No se queden ahí... ¡Venga! aprovechen que han fondeado para darse un baño increíble a la hora en que el sol de los membrillos acaricia y no quema. Aléjense un poco de la algarabía infantil y sumérjanse. El azul es tan oscuro y tan intenso a un tiempo que no verán más allá de dos metros pero será el azul más fantástico que hayan visto en mucho tiempo.
Ahora viene lo mejor. Suban a cubierta de nuevo, dejen que el bañador se seque al aire -no conviene ir desnudos por aquello de que los padres de los retoños teutones no suelen entender esas licencias y se pondrían hechos unos nibelungos- y contemplen el espectáculo de 250 metros cuadrados de tela desplegándose soberbios. Ahora todo cambia. Los papás, las mamás, los niños se van callando despacio. Y cuando aparece de nuevo y a contraluz la punta de la gata no verán Vds. más que el sol y el mar delante. Y el batir levísimo de las olas en las quillas. Y el viento suave contra la lona de las velas. No habrá más ruido que el del agua y el viento. Y el de su ánimo que se esponja y rie abiertamente.
Cuando una hora y media más tarde salten a tierra serán Vds. más o menos los mismos. Solo más o menos. Ya me entienden.
¿Qué tal han llegado a estas alturas del texto? ¿Se les ha hecho muy largo..? Tranquilos, que ya solo quedan un par de batallitas.
Y es que lo que viene a continuación tengo que contárselo a mis lectoyentes, si no reviento. Lo lamento por Vds. pero es que de un par de años a esta parte he descubierto lo fantástico que es bucear y por fuerza tengo que cantarles sus excelencias, beneficios y placeres.
Sí, señor. Así, malamente y con torpeza. Pero bucear.
Como a partir de cierta edad a esta condesa le ha empezado a dar lo mismo ocho que ochenta y ha perdido por completo el sentido del ridículo -siempre que con ello no haga daño a nadie y gane en cambio el disfrute de aquello que le gusta, la anima, le divierte o da placer-, pues en cuanto llega a la cala el primer día se coloca el sucedáneo de neopreno, se calza las aletas, se coloca en cabeza, ojos y nariz un artilugio chillón que le permite fotografiar y filmar todo aquello con lo que se topa, abarca con firmeza la boquilla del tubo y se lanza a las procelosas aguas del océano sin importarle un rábano lo que digan de ella.

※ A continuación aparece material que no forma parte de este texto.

(* ===== verification/ListItems.v ===== *)
(** * The items of a list: seeks by count and by height, and the edits

    The first part is what the cursors of ListState compute: a seek by count lands on
    the item of that index, a seek by height on the item at that distance from the
    top.  The second shows that every operation that replaces items acts on the
    flattened list the way its name says, and keeps the state well formed. *)

From stdpp Require Import base list option numbers.
From S2P Require Import Prelude Geometry SumTree Cursor CursorSeek CursorMove ListState.

Local Open Scope Z_scope.

#[export] Instance list_item_summary_laws : SummaryLaws unit ListItemSummary.
Proof.
  split; intros; simpl; [f_equal; try lia; by rewrite orb_assoc|by destruct a].
Qed.

#[export] Instance count_dimension_laws : DimensionLaws unit ListItemSummary Count.
Proof. split. intros. simpl. f_equal. lia. Qed.

#[export] Instance height_dimension_laws : DimensionLaws unit ListItemSummary Height.
Proof. split. intros. simpl. f_equal. lia. Qed.

Section Positions.
Context {FocusHandle : Type}.
Abbreviation item_tree := (tree (ListItem FocusHandle) ListItemSummary).
Implicit Types (l : list (ListItem FocusHandle)) (t : item_tree).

Debo decirles en honor a la verdad que si en ese momento le preguntaran al señor conde que qué opina de la guisa de su ilustre cónyuge, el susodicho juraría hasta tres veces no conocer a la mencionada condesa absolutamente de nada.

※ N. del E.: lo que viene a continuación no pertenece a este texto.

(* ===== verification/ListLayout.v ===== *)
(** * The layout of a list

    One frame of a list renders and measures the items from the scroll top on, goes
    back when they do not fill the viewport, measures the overdraw on both sides, and
    puts the measured items in place of the old ones.  The theorems show that the
    frame covers the viewport whenever the list is long enough, that the items only
    gain sizes, and where it leaves the scroll position. *)

From stdpp Require Import base list option numbers.
From S2P Require Import Prelude Geometry SumTree Cursor CursorSeek CursorMove ListState ListItems ListScroll.

Local Open Scope Z_scope.

(** ** Cursors that move back *)

Section Back.
Context {FocusHandle : Type}.
Implicit Types (t : tree (ListItem FocusHandle) ListItemSummary) (c : Cursor (ListItem FocusHandle) ListItemSummary Count).

(** The cursor is on item [k], or before the first item, for [k = 0]. *)
Definition at_or_before t c (k : nat) : Prop := cursor_at tt t c k \/ k = 0%nat /\ cursor_before tt t c.

Lemma before_item t c : cursor_before tt t c -> item c = Ok None.
Proof. intros (_ & Hd & _ & Hs & _). unfold item, assert_did_seek. by rewrite Hd, Hs. Qed.

Lemma at_or_before_start t c k : at_or_before t c k -> count_of (start c) = k.
Proof. intros [Hc|[-> Hc]]; [by apply (count_start t)|]. unfold start. by destruct Hc as (_ & _ & -> & _). Qed.

Lemma prev_step t c k :
  wf_tree tt t -> (node_height t < STACK_CAPACITY)%nat -> at_or_before t c k ->
  exists c', cursor_prev tt c = Ok c' /\ item c' = Ok (match k with O => None | S j => to_list t !! j end) /\
    at_or_before t c' (pred k).
Proof.
  intros Hw Hh Hc.
  assert (Hs : prev_start tt t c k /\ (k <= length (to_list t))%nat).
  { destruct Hc as [Hc|[-> Hc]]; [split; [by left|by apply (cursor_at_bound tt) in Hc]|]. split; [|lia]. right. by right. }
  destruct (prev_ok tt t c k Hw Hh (proj1 Hs) (proj2 Hs)) as (c' & E & Hl). exists c'. split; [done|].
  destruct k as [|j]; cbn in Hl |- *.
  - destruct Hl as [Hb|[He Hc']]; [split; [by apply (before_item t)|by right]|].
    split; [|by left]. by rewrite (cursor_at_item tt _ _ _ Hc'), He.
  - split; [by apply (cursor_at_item tt)|by left].
Qed.

Lemma iter_next_step t c k :
  wf_tree tt t -> (node_height t < STACK_CAPACITY)%nat -> cursor_at tt t c k ->
  exists c', cursor_iter_next tt c = Ok (c', to_list t !! k) /\ (is_Some (to_list t !! k) -> cursor_at tt t c' (S k)).
Proof.
  intros Hw Hh Hc. unfold cursor_iter_next. assert (did_seek c = true) as -> by apply Hc. cbn [obind].
  rewrite (cursor_at_item tt _ _ _ Hc). cbn [obind]. destruct (to_list t !! k) as [i|] eqn:Ei.
  - destruct (next_ok tt t c (Nat.min (S k) (length (to_list t))) Hw Hh) as (c' & -> & Hc'); [left; by exists k|]. cbn [obind].
    exists c'. split; [done|]. intros _. apply lookup_lt_Some in Ei. by rewrite Nat.min_l in Hc' by lia.
  - exists c. split; [done|]. by intros [? ?].
Qed.
End Back.

Section Layout.
Context {FocusHandle Handler Element : Type}.
Variable render_item : nat -> Element.
Variable layout_as_root : Element -> option Z -> Size.
Variable focused : FocusHandle -> bool.
Hypothesis heights_measured : forall e w, 0 <= height (layout_as_root e w).
Implicit Types (s : @StateInner FocusHandle Handler) (l ms : list (ListItem FocusHandle)) (o : ListOffset).

Local Abbreviation Layout := (@Layout FocusHandle Handler Element).
Local Abbreviation measured_size := (measure render_item layout_as_root).

(** ** What a frame makes of the items *)

(** The item of index [ix], measured in this frame or before. *)
Definition measured_as (w : option Z) (ix : nat) (i i' : ListItem FocusHandle) : Prop :=
  exists sz, i' = Measured sz (focus_handle i) /\ (sz = measured_size w ix \/ item_size i = Some sz).

(** [ms] are the items of [l] from index [k] on, measured. *)
Definition measured_from (w : option Z) l (k : nat) ms : Prop :=
  forall j i', ms !! j = Some i' -> exists i, l !! (k + j)%nat = Some i /\ measured_as w (k + j) i i'.

Definition layout_of (w : option Z) (ix : nat) : ItemLayout :=
  mkItemLayout ix (render_item ix) (measured_size w ix).

(** The layouts of [v] items from [k] on, which are the first of the measured ones. *)
Definition shown (w : option Z) (k v : nat) ms (ls : list ItemLayout) : Prop :=
  ls = map (layout_of w) (seq k v) /\ (v <= length ms)%nat /\
  forall j, (j < v)%nat -> exists f, ms !! j = Some (Measured (measured_size w (k + j)) f).

(** The changes of the first loop to the state: the pending scroll is taken, and the
    position follows what it restores. *)
Definition settled s o s' o' : Prop :=
  exists p q, s' = with_scroll (with_pending s p) q /\ (p = pending_scroll s \/ p = None) /\
    (q = scroll_position s /\ o' = o \/ q = Some o').

Lemma measured_size_nonneg w ix : 0 <= height (measured_size w ix).
Proof. apply heights_measured. Qed.

Lemma measured_from_nil w l k : measured_from w l k [].
Proof. intros j i' H. by rewrite lookup_nil in H. Qed.

Lemma measured_from_snoc w l k ms i i' :
  measured_from w l k ms -> l !! (k + length ms)%nat = Some i -> measured_as w (k + length ms) i i' ->
  measured_from w l k (ms ++ [i']).
Proof.
  intros Hm Hi Hi' j x Hx. apply lookup_app_Some in Hx as [Hx|[Hj Hx]]; [by apply Hm|].
  apply list_lookup_singleton_Some in Hx as [Hj' <-]. assert (j = length ms) as -> by lia. eauto.
Qed.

La contrapartida es un agua limpia como pocas, una colonia soberbia de posidonias y alguna que otra sorpresa en forma de peces, de mayor o menor tamaño. Poco importará después que la cámara no haya grabado lo que debiera o que en su afán por sumergirse y tapar de forma conveniente el tubo haya movido la cabezota a diestro y siniestro, a tontas y a locas, volviendo un poco tarumbas a los que se atrevan a ver el resultado de sus investigaciones submarinas.
¡Ah!, ¿que van a ser valientes y atreverse? Pues no les arriendo las ganancias. Porque he de añadir que hasta que aprenda a editar en ciertos formatos de imagen raritos y por tanto a cortar, van a tener que tragarse, mis queridos amigos, todo lo filmado. Y les aseguro que diez minutos de peces son muchos minutos. Aquí y en la Cochinchina.
Eso sí, siempre podrán cerrar los ojos y dedicarse a disfrutar de la música que enriquece la filmación, que está enterita y sin vaivenes ni giros acrobáticos.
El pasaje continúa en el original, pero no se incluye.